◆ **The task**
Give back all of the data exactly as it appears here.

◆ **Study material**
Section Sections.
Context {n : nat}.
Lemma walks_u16 : walks n 2 u16 is_u16.
Proof.
  apply (walks_bind 2 0 _ _ _ _ ltac:(lia) (walks_take 2 ltac:(lia))). intros b [Hl Hb]. apply walks_ret.
  pose proof (be_uint_range b Hb) as H. rewrite Hl in H. exact H.
Qed.
Lemma walks_u32 : walks n 4 u32 is_u32.
Proof.
  apply (walks_bind 4 0 _ _ _ _ ltac:(lia) (walks_take 4 ltac:(lia))). intros b [Hl Hb]. apply walks_ret.
  pose proof (be_uint_range b Hb) as H. rewrite Hl in H. exact H.
Qed.
Lemma walks_block : walks n 4 block well_formed.
Proof.
  apply (walks_bind 4 0 _ _ _ _ ltac:(lia) walks_u32). intros k Hk.
  eapply walks_weaken; [apply walks_take; unfold is_u32 in Hk; lia|unfold is_u32 in Hk; lia|by intros b [_ Hb]].
Qed.
Lemma walks_byte : walks n 1 byte is_byte.
Proof.
  apply (walks_bind 1 0 _ _ _ _ ltac:(lia) (walks_take 1 ltac:(lia))). intros b [Hl Hb]. apply walks_lift.
  apply at_byte_settles; [lia|]. intros c Hc. by apply (Forall_lookup_1 _ _ _ _ Hb Hc).
Qed.
Lemma walks_skip k : 0 <= k -> walks n 0 (take k) (fun _ => True).
Proof. intros Hk. eapply walks_weaken; [by apply walks_take|lia|done]. Qed.
Lemma walks_seq {A B} k (m : reading A) (f : reading B) Q R :
  walks n 0 m Q -> walks n k f R -> walks n k (m ;;; f) R.
Proof. intros Hm Hf. replace k with (0 + k) by lia. eapply walks_bind; [lia|exact Hm|done]. Qed.
Lemma walks_then {A B} k (m : reading A) (f : A -> reading B) Q R :
  walks n 0 m Q -> (forall a, Q a -> walks n k (f a) R) -> walks n k (bind m f) R.
Proof. intros Hm Hf. replace k with (0 + k) by lia. eapply walks_bind; [lia|exact Hm|done]. Qed.
Lemma walks_first {A B} k (m : reading A) (f : A -> reading B) Q R :
  walks n k m Q -> 0 <= k -> (forall a, Q a -> walks n 0 (f a) R) -> walks n k (bind m f) R.
Proof. intros Hm Hk Hf. replace k with (k + 0) by lia. eapply walks_bind; [lia|exact Hm|done]. Qed.
Lemma walks_padded data : walks n 0 (padded data) (fun _ => True).
Proof. unfold padded. destruct (_ =? 0); [by apply walks_ret|apply walks_skip; lia]. Qed.
Lemma walks_loose {A} j (m : reading A) Q : walks n j m Q -> 0 <= j -> walks n 0 m Q.
Proof. intros H Hj. eapply walks_weaken; [exact H|lia|done]. Qed.
Lemma walks_resource m : walks n 1 (resource m) (fun p => well_formed p.2).
Proof.
  unfold resource. eapply walks_first; [eapply walks_weaken; [by apply (walks_take 4)|lia|done]|lia|]. intros s _.
  eapply walks_seq; [apply walks_ensure|]. eapply walks_then; [eapply walks_loose; [apply walks_u16|lia]|]. intros id _.
  eapply walks_then; [eapply walks_loose; [apply walks_byte|lia]|]. intros k Hk. unfold is_byte in Hk.
  eapply walks_seq; [apply (walks_skip k); lia|]. eapply walks_seq with (Q := fun _ => True).
  { destruct (_ =? 0); [by apply walks_ret|apply walks_skip; lia]. }
  eapply walks_then; [eapply walks_loose; [apply walks_block|lia]|]. intros data Hd. by apply walks_ret.
Qed.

◆ **Result of this exercise**
Section Sections.
Context {n : nat}.
Lemma walks_u16 : walks n 2 u16 is_u16.
Proof.
  apply (walks_bind 2 0 _ _ _ _ ltac:(lia) (walks_take 2 ltac:(lia))). intros b [Hl Hb]. apply walks_ret.
  pose proof (be_uint_range b Hb) as H. rewrite Hl in H. exact H.
Qed.
Lemma walks_u32 : walks n 4 u32 is_u32.
Proof.
  apply (walks_bind 4 0 _ _ _ _ ltac:(lia) (walks_take 4 ltac:(lia))). intros b [Hl Hb]. apply walks_ret.
  pose proof (be_uint_range b Hb) as H. rewrite Hl in H. exact H.
Qed.
Lemma walks_block : walks n 4 block well_formed.
Proof.
  apply (walks_bind 4 0 _ _ _ _ ltac:(lia) walks_u32). intros k Hk.
  eapply walks_weaken; [apply walks_take; unfold is_u32 in Hk; lia|unfold is_u32 in Hk; lia|by intros b [_ Hb]].
Qed.
Lemma walks_byte : walks n 1 byte is_byte.
Proof.
  apply (walks_bind 1 0 _ _ _ _ ltac:(lia) (walks_take 1 ltac:(lia))). intros b [Hl Hb]. apply walks_lift.
  apply at_byte_settles; [lia|]. intros c Hc. by apply (Forall_lookup_1 _ _ _ _ Hb Hc).
Qed.
Lemma walks_skip k : 0 <= k -> walks n 0 (take k) (fun _ => True).
Proof. intros Hk. eapply walks_weaken; [by apply walks_take|lia|done]. Qed.
Lemma walks_seq {A B} k (m : reading A) (f : reading B) Q R :
  walks n 0 m Q -> walks n k f R -> walks n k (m ;;; f) R.
Proof. intros Hm Hf. replace k with (0 + k) by lia. eapply walks_bind; [lia|exact Hm|done]. Qed.
Lemma walks_then {A B} k (m : reading A) (f : A -> reading B) Q R :
  walks n 0 m Q -> (forall a, Q a -> walks n k (f a) R) -> walks n k (bind m f) R.
Proof. intros Hm Hf. replace k with (0 + k) by lia. eapply walks_bind; [lia|exact Hm|done]. Qed.
Lemma walks_first {A B} k (m : reading A) (f : A -> reading B) Q R :
  walks n k m Q -> 0 <= k -> (forall a, Q a -> walks n 0 (f a) R) -> walks n k (bind m f) R.
Proof. intros Hm Hk Hf. replace k with (k + 0) by lia. eapply walks_bind; [lia|exact Hm|done]. Qed.
Lemma walks_padded data : walks n 0 (padded data) (fun _ => True).
Proof. unfold padded. destruct (_ =? 0); [by apply walks_ret|apply walks_skip; lia]. Qed.
Lemma walks_loose {A} j (m : reading A) Q : walks n j m Q -> 0 <= j -> walks n 0 m Q.
Proof. intros H Hj. eapply walks_weaken; [exact H|lia|done]. Qed.
Lemma walks_resource m : walks n 1 (resource m) (fun p => well_formed p.2).
Proof.
  unfold resource. eapply walks_first; [eapply walks_weaken; [by apply (walks_take 4)|lia|done]|lia|]. intros s _.
  eapply walks_seq; [apply walks_ensure|]. eapply walks_then; [eapply walks_loose; [apply walks_u16|lia]|]. intros id _.
  eapply walks_then; [eapply walks_loose; [apply walks_byte|lia]|]. intros k Hk. unfold is_byte in Hk.
  eapply walks_seq; [apply (walks_skip k); lia|]. eapply walks_seq with (Q := fun _ => True).
  { destruct (_ =? 0); [by apply walks_ret|apply walks_skip; lia]. }
  eapply walks_then; [eapply walks_loose; [apply walks_block|lia]|]. intros data Hd. by apply walks_ret.
Qed.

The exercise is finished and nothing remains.